Categorías: Sociedad

Tigre y cagón

Ang Lee es uno de los camaleones más arriesgados del cine actual, y podemos apreciar las pruebas de ello revisando su variopinta filmografía. Es capaz de trazar con cuidado Sentido y sensiblidad como si fuera un autor británico para pasarse a los archifamosos cowboys de Brokeback Mountain o deslumbrar al personal con Tigre y dragón, pasando por las andanzas de Hulk a torta limpia. En esta ocasión se pone a los mandos de una suculenta marcianada con apellido de fábula y aires (más que aires, tufillos) altamente espirituales que parecen sacados de algún libro de autoayuda cuyo autor me reservo para no herir susceptibilidades. Como explicación consistente del uso de la palabra marcianada, aclaremos que el argumento gira en torno a un muchacho hindú que se hace llamar Pi, diminutivo de un nombre aún peor, que por culpa de un destino muy, muy, pero que muy caprichoso, acaba tras un naufragio solo en un bote y a la deriva; bueno, solo del todo no, ya que también cuenta con la inestimable compañía de un tigre de Bengala (imaginen el mal trago del pobre chaval) que le hará apreciar su vida en más de un sentido de la palabra. Eso sí, también hay que añadir que se trata de la adaptación de la obra literaria del extraterrestre Yann Martel, y no todo el mérito onírico es cosa de Lee.

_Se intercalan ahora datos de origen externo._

(* ===== verification/Datetime.v ===== *)
(** * Functions on timestamps ([src/src/datetime.rs])

    Unix seconds as integers.  The chrono crate is the class [ChronoText]; a pattern it
    cannot format is a panic ([None]).  Clocks and sleeping are parameters; an error is the
    detail of the [DateTimeError]. *)

From S2P Require Import Prelude Str Utf8.

Module Datetime.

Definition dt_result : Type := result Z string.

(** A moment with its fields. *)
Record DateTimeUtc : Type := mk_utc { year : Z; month : Z; day : Z; hour : Z; minute : Z; second : Z; weekday_from_sunday : Z; timestamp : Z }.

Class ChronoText : Type := {
  from_timestamp : Z -> option DateTimeUtc;
  format : DateTimeUtc -> text -> option text;
  format_in_zone : DateTimeUtc -> text -> option text;
  to_rfc3339 : DateTimeUtc -> text;
  parse_from_rfc3339 : text -> result Z string;
  parse_from_rfc2822 : text -> option Z;
  parse_from_str : text -> string -> option Z;
}.

(** The time since the epoch in nanoseconds, or why there is none. *)
Definition clock_reading (now : result Z string) (unit : Z) : dt_result :=
  match now with
  | Ok nanos => if nanos / unit <=? i64_max then Ok (nanos / unit) else Err "Current time exceeds the supported timestamp range"
  | Err e => Err ("Failed to get current time: " +:+ e)
  end.
Definition mux_datetime_now (now : result Z string) : dt_result := clock_reading now 1000000000.
Definition mux_datetime_now_millis (now : result Z string) : dt_result := clock_reading now 1000000.
Definition mux_datetime_now_micros (now : result Z string) : dt_result := clock_reading now 1000.
Definition mux_datetime_now_nanos (now : result Z string) : dt_result := clock_reading now 1.

Definition read_pattern (pattern : option (list Z)) : result text string :=
  match pattern with
  | None => Err "Format pattern cannot be null"
  | Some bytes => match utf8_decode bytes with Some s => Ok s | None => Err "Format pattern must be valid UTF-8" end
  end.

Section Functions.
Context `{ChronoText}.

Definition invalid_timestamp {A} (t : Z) : result A text := Err (txt "Invalid timestamp: " ++ mux_int_to_string t).

Definition datetime_field (t : Z) (get : DateTimeUtc -> Z) : result Z text :=
  match from_timestamp t with Some dt => Ok (get dt) | None => invalid_timestamp t end.
Definition mux_datetime_year (t : Z) : result Z text := datetime_field t year.
Definition mux_datetime_month (t : Z) : result Z text := datetime_field t month.
Definition mux_datetime_day (t : Z) : result Z text := datetime_field t day.
Definition mux_datetime_hour (t : Z) : result Z text := datetime_field t hour.
Definition mux_datetime_minute (t : Z) : result Z text := datetime_field t minute.
Definition mux_datetime_second (t : Z) : result Z text := datetime_field t second.
Definition mux_datetime_weekday (t : Z) : result Z text := datetime_field t weekday_from_sunday.

(** [None]: [to_string] of a pattern that chrono refuses panics. *)
Definition formatted (t : Z) (pattern : option (list Z)) (write : DateTimeUtc -> text -> option text) : option (result text text) :=
  match read_pattern pattern with
  | Err e => Some (Err (txt e))
  | Ok p => match from_timestamp t with Some dt => Ok <$> write dt p | None => Some (invalid_timestamp t) end
  end.
Definition mux_datetime_format (t : Z) (pattern : option (list Z)) : option (result text text) := formatted t pattern format.
Definition mux_datetime_format_local (t : Z) (pattern : option (list Z)) : option (result text text) := formatted t pattern format_in_zone.

Definition mux_datetime_parse_timestamp (input : option (list Z)) : result Z string :=
  match input with
  | None => Err "RFC 3339 input cannot be null"
  | Some bytes =>
      match utf8_decode bytes with
      | None => Err "RFC 3339 input must be valid UTF-8"
      | Some s => match parse_from_rfc3339 s with Ok t => Ok t | Err e => Err ("Invalid RFC 3339 timestamp: " +:+ e) end
      end
  end.

(** What follows the first occurrence of [", "]. *)
Fixpoint after_comma (s : text) : option text :=
  match s with
  | [] => None
  | c :: r => match r with 32 :: rest => if c =? 44 then Some rest else after_comma r | _ => after_comma r end
  end.

Definition weekday_prefixes : list string := ["Sun "; "Mon "; "Tue "; "Wed "; "Thu "; "Fri "; "Sat "].
Definition after_weekday (s : text) : option text :=
  head (omap (fun p => if is_prefix (txt p) s then Some (drop 4 s) else None) weekday_prefixes).

Definition parse_http_text (s : text) : option Z :=
  match parse_from_rfc2822 s with
  | Some t => Some t
  | None =>
      match (rest ← after_comma s; parse_from_str rest "%d-%b-%y %H:%M:%S GMT") with
      | Some t => Some t
      | None => rest ← after_weekday s; parse_from_str rest "%b %e %H:%M:%S %Y GMT"
      end
  end.

Definition mux_datetime_parse_http_date (input : option (list Z)) : result Z string :=
  match input with
  | None => Err "HTTP date cannot be null"
  | Some bytes =>
      match utf8_decode bytes with
      | None => Err "HTTP date must be valid UTF-8"
      | Some s => match parse_http_text s with Some t => Ok t | None => Err "Invalid HTTP date" end
      end
  end.

Definition mux_datetime_format_timestamp (t : Z) : result text text :=
  match from_timestamp t with Some dt => Ok (to_rfc3339 dt) | None => invalid_timestamp t end.
Definition mux_datetime_format_http_date (t : Z) : option (result text text) :=
  match from_timestamp t with Some dt => Ok <$> format dt (txt "%a, %d %b %Y %H:%M:%S GMT") | None => Some (invalid_timestamp t) end.

End Functions.

(** The nanoseconds to sleep. *)
Definition mux_datetime_sleep (seconds : Z) : result Z string :=
  if seconds <? 0 then Err "Sleep duration cannot be negative" else Ok (seconds * 1000000000).
Definition mux_datetime_sleep_millis (ms : Z) : result Z string :=
  if ms <? 0 then Err "Sleep duration cannot be negative" else Ok (ms * 1000000).

(** ** Properties *)

(** The readings of one clock agree: each is the finer one divided. *)
Lemma clock_readings_agree now n : mux_datetime_now_nanos (Ok now) = Ok n -> 0 <= now ->
  mux_datetime_now_micros (Ok now) = Ok (n / 1000) /\ mux_datetime_now_millis (Ok now) = Ok (n / 1000000) /\ mux_datetime_now (Ok now) = Ok (n / 1000000000).
Proof.
  unfold mux_datetime_now_nanos, mux_datetime_now_micros, mux_datetime_now_millis, mux_datetime_now, clock_reading. rewrite Z.div_1_r.
  destruct (Z.leb_spec now i64_max) as [Hle|]; [|done]. intros [= <-] Hn.
  assert (Hd : forall k, 0 < k -> now / k <= i64_max) by (intros k Hk; pose proof (Z.div_le_upper_bound now k now Hk ltac:(nia)); lia).
  rewrite !(proj2 (Z.leb_le _ _)) by (apply Hd; lia). done.
Qed.

(** What strptime does with literal text at the end of a format: it has to be there. *)
Definition literal_suffix `{ChronoText} : Prop := forall s t, parse_from_str s "%b %e %H:%M:%S %Y GMT" = Some t -> exists r, s = r ++ txt "GMT".

(** So the asctime form of RFC 9110, which has no zone, is refused. *)
Lemma asctime_refused `{ChronoText} : literal_suffix ->
  parse_from_rfc2822 (txt "Sun Nov  6 08:49:37 1994") = None ->
  mux_datetime_parse_http_date (Some (txt "Sun Nov  6 08:49:37 1994")) = Err "Invalid HTTP date"%string.
Proof.
  intros Hl Hr. unfold mux_datetime_parse_http_date. change (utf8_decode (txt "Sun Nov  6 08:49:37 1994")) with (Some (txt "Sun Nov  6 08:49:37 1994")).
  cbv beta iota. unfold parse_http_text. rewrite Hr. change (after_comma (txt "Sun Nov  6 08:49:37 1994")) with (@None text). cbn [mbind option_bind].
  change (after_weekday (txt "Sun Nov  6 08:49:37 1994")) with (Some (txt "Nov  6 08:49:37 1994")). cbn [mbind option_bind].
  destruct (parse_from_str _ _) as [t|] eqn:E; [|done]. apply Hl in E as [r E]. exfalso.
  apply (f_equal (@rev Z)) in E. rewrite rev_app_distr in E. vm_compute in E. discriminate.
Qed.

End Datetime.
(* ===== verification/CliProps.v ===== *)
(** * What the command-line parser promises

    Every spelling of an option means the same; a successful parse respects what was
    declared, with the precedence of the command line over the environment over the
    defaults; parsing returns, however deep the subcommands and the response files;
    and a response file gives back the arguments that were quoted into it. *)

From S2P Require Import Prelude AssocList Value Str Utf8 Http HttpProps Cli.

Lemma text_eqb_spec (a b : text) : text_eqb a b = true <-> a = b.
Proof. apply list_eqb_Z. Qed.

(** ** Spellings *)

(** The ways to give an option on the command line. *)
Inductive Spelling : Type :=
| LongInline (n : text)
| LongNext (n : text)
| LongFlag (n : text)
| ShortAttached (c : Z)
| ShortNext (c : Z)
| ShortFlag (c : Z).

Inductive Item : Type :=
| Given (o : OptionSpec) (sp : Spelling) (value : text)
| Positional (p : text).

Definition spell (sp : Spelling) (value : text) : list text :=
  match sp with
  | LongInline n => [txt "--" ++ n ++ 61 :: value]
  | LongNext n => [txt "--" ++ n; value]
  | LongFlag n => [txt "--" ++ n]
  | ShortAttached c => [45 :: c :: value]
  | ShortNext c => [[45; c]; value]
  | ShortFlag c => [[45; c]]
  end.

Definition render (i : Item) : list text :=
  match i with Given _ sp v => spell sp v | Positional p => [p] end.

(** The spelling reaches the option and fits its kind. *)
Definition spells (e : ParserEntry) (o : OptionSpec) (sp : Spelling) (value : text) : Prop :=
  match sp with
  | LongInline n | LongNext n => is_name n = true /\ find_long_option e n = Ok o /\ takes_value o = true
  | LongFlag n => is_name n = true /\ find_long_option e n = Ok o /\ takes_value o = false /\ value = txt "true"
  | ShortAttached c => c <> 45 /\ find_short_option e c = Ok o /\ takes_value o = true /\ value <> []
  | ShortNext c => c <> 45 /\ find_short_option e c = Ok o /\ takes_value o = true
  | ShortFlag c => c <> 45 /\ find_short_option e c = Ok o /\ takes_value o = false /\ value = txt "true"
  end.

Definition display (sp : Spelling) : text :=
  match sp with
  | LongInline n | LongNext n | LongFlag n => txt "--" ++ n
  | ShortAttached c | ShortNext c | ShortFlag c => [45; c]
  end.

(** Arguments that are not options: those without a dash in front, and a single dash. *)
Definition is_plain (p : text) : bool := negb (starts "-" p && (1 <? nlen p)).

Definition item_ok (e : ParserEntry) (i : Item) : Prop :=
  match i with Given o sp v => spells e o sp v | Positional p => is_plain p = true end.

(** What the items mean, one after the other. *)
Fixpoint meaning (items : list Item) (st : ParseState) : result ParseState CliError :=
  match items with
  | [] => Ok st
  | Given o sp v :: items =>
      let? vs := record_option (values st) o (display sp) v in meaning items (with_values vs st)
  | Positional p :: items =>
      meaning items (mk_state (values st) (found st ++ [p]) (subcommand st) (subcommand_matches st))
  end.

Lemma split_once_none c (s : text) : c ∉ s -> split_once c s = (s, None).
Proof. intros H. unfold split_once. by rewrite find_char_none. Qed.

Lemma split_once_app c (n v : text) : c ∉ n -> split_once c (n ++ c :: v) = (n, Some v).
Proof.
  intros H. unfold split_once. rewrite find_char, take_app_length by done. do 2 f_equal.
  rewrite cons_middle, app_assoc. replace (S (length n)) with (length (n ++ [c])) by (rewrite length_app; cbn; lia).
  apply drop_app_length.
Qed.

Lemma is_name_chars n c : is_name n = true -> c ∈ n -> is_ascii_alphanumeric c = true \/ c = 45 \/ c = 95.
Proof.
  unfold is_name. intros [_ H]%andb_true_iff Hc. rewrite forallb_forall in H.
  apply list_elem_of_In, H in Hc. apply orb_true_iff in Hc as [[Hc|Hc]%orb_true_iff|Hc]; [by left|right; left|right; right];
    by apply Z.eqb_eq.
Qed.

Lemma is_name_no_equals n : is_name n = true -> 61 ∉ n.
Proof. intros H Hc. by destruct (is_name_chars n 61 H Hc) as [E|[E|E]]. Qed.

Lemma is_name_nonempty n : is_name n = true -> n <> [].
Proof. by intros H ->. Qed.

(** The arguments of an item are parsed as an option, without and with a next one. *)
Lemma long_test n v : is_name n = true ->
  text_eqb (txt "--" ++ n ++ v) (txt "--") = false /\
  starts "-" (txt "--" ++ n ++ v) = true /\ (1 <? nlen (txt "--" ++ n ++ v)) = true /\
  starts "--" (txt "--" ++ n ++ v) = true /\ (2 <? nlen (txt "--" ++ n ++ v)) = true.
Proof.
  intros Hn. apply is_name_nonempty in Hn. destruct n as [|c n]; [done|].
  unfold nlen. rewrite length_app. cbn [app length]. split_and!; try done; apply Z.ltb_lt; cbn; lia.
Qed.

Lemma short_test c v : c <> 45 ->
  text_eqb (45 :: c :: v) (txt "--") = false /\
  starts "-" (45 :: c :: v) = true /\ (1 <? nlen (45 :: c :: v)) = true /\
  starts "--" (45 :: c :: v) && (2 <? nlen (45 :: c :: v)) = false.
Proof.
  intros Hc. split_and!.
  - apply not_true_iff_false. rewrite text_eqb_spec. by intros [= E].
  - done.
  - apply Z.ltb_lt. unfold nlen. cbn [length]. lia.
  - unfold starts. cbn [txt is_prefix]. 
    replace (is_prefix (txt "--") (45 :: c :: v)) with false; [done|]. cbn.
    destruct c; try done. symmetry. rewrite andb_true_r. by apply Pos.eqb_neq; intros <-.
Qed.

Suraj Sharma es el acertado protagonista absoluto elegido para la obra, un primerizo en esto de la interpretación que (puede que en parte por eso mismo) desborda naturalidad y provoca automáticamente que empatices con sus (¿des?)venturas.
Visualmente, no sólo por lo que aporta el 3D a la cinta, es mucho más que impecable, envolvente, toda una experiencia para los sentidos, y ello se solapa con una historia amable y algo desconcertante al metafórico final que puede llevarnos igualmente a la reflexión o a la duda de si hemos visto realmente lo que nuestros ojos han asimilado o si en realidad la cosa tiene truco.
Se podría tomar esta cita con el cine vistoso y fluido como una lección de vida, una oda al optimismo, incluso como un canto a la riqueza interior del ser humano cuando realmente conecta con otro ser o sencillamente se ve empujado al límite y sólo entonces reconoce las verdaderas cosas importantes. Reconozco que todo ello puede encontrarse entre las líneas rectas del buen hacer fílmico y una puesta en escena a la que sería ridículo ponerle alguna pega. Lo único que a quien suscribe hace torcer el gesto, pese a rendirse a la evidencia de una experiencia satisfactoria, es la poca afinidad con aquello que te empuja a pensar lo que el autor quiere, por mucho que un tramposo final abierto parezca guiarte a que saques tus propias conclusiones.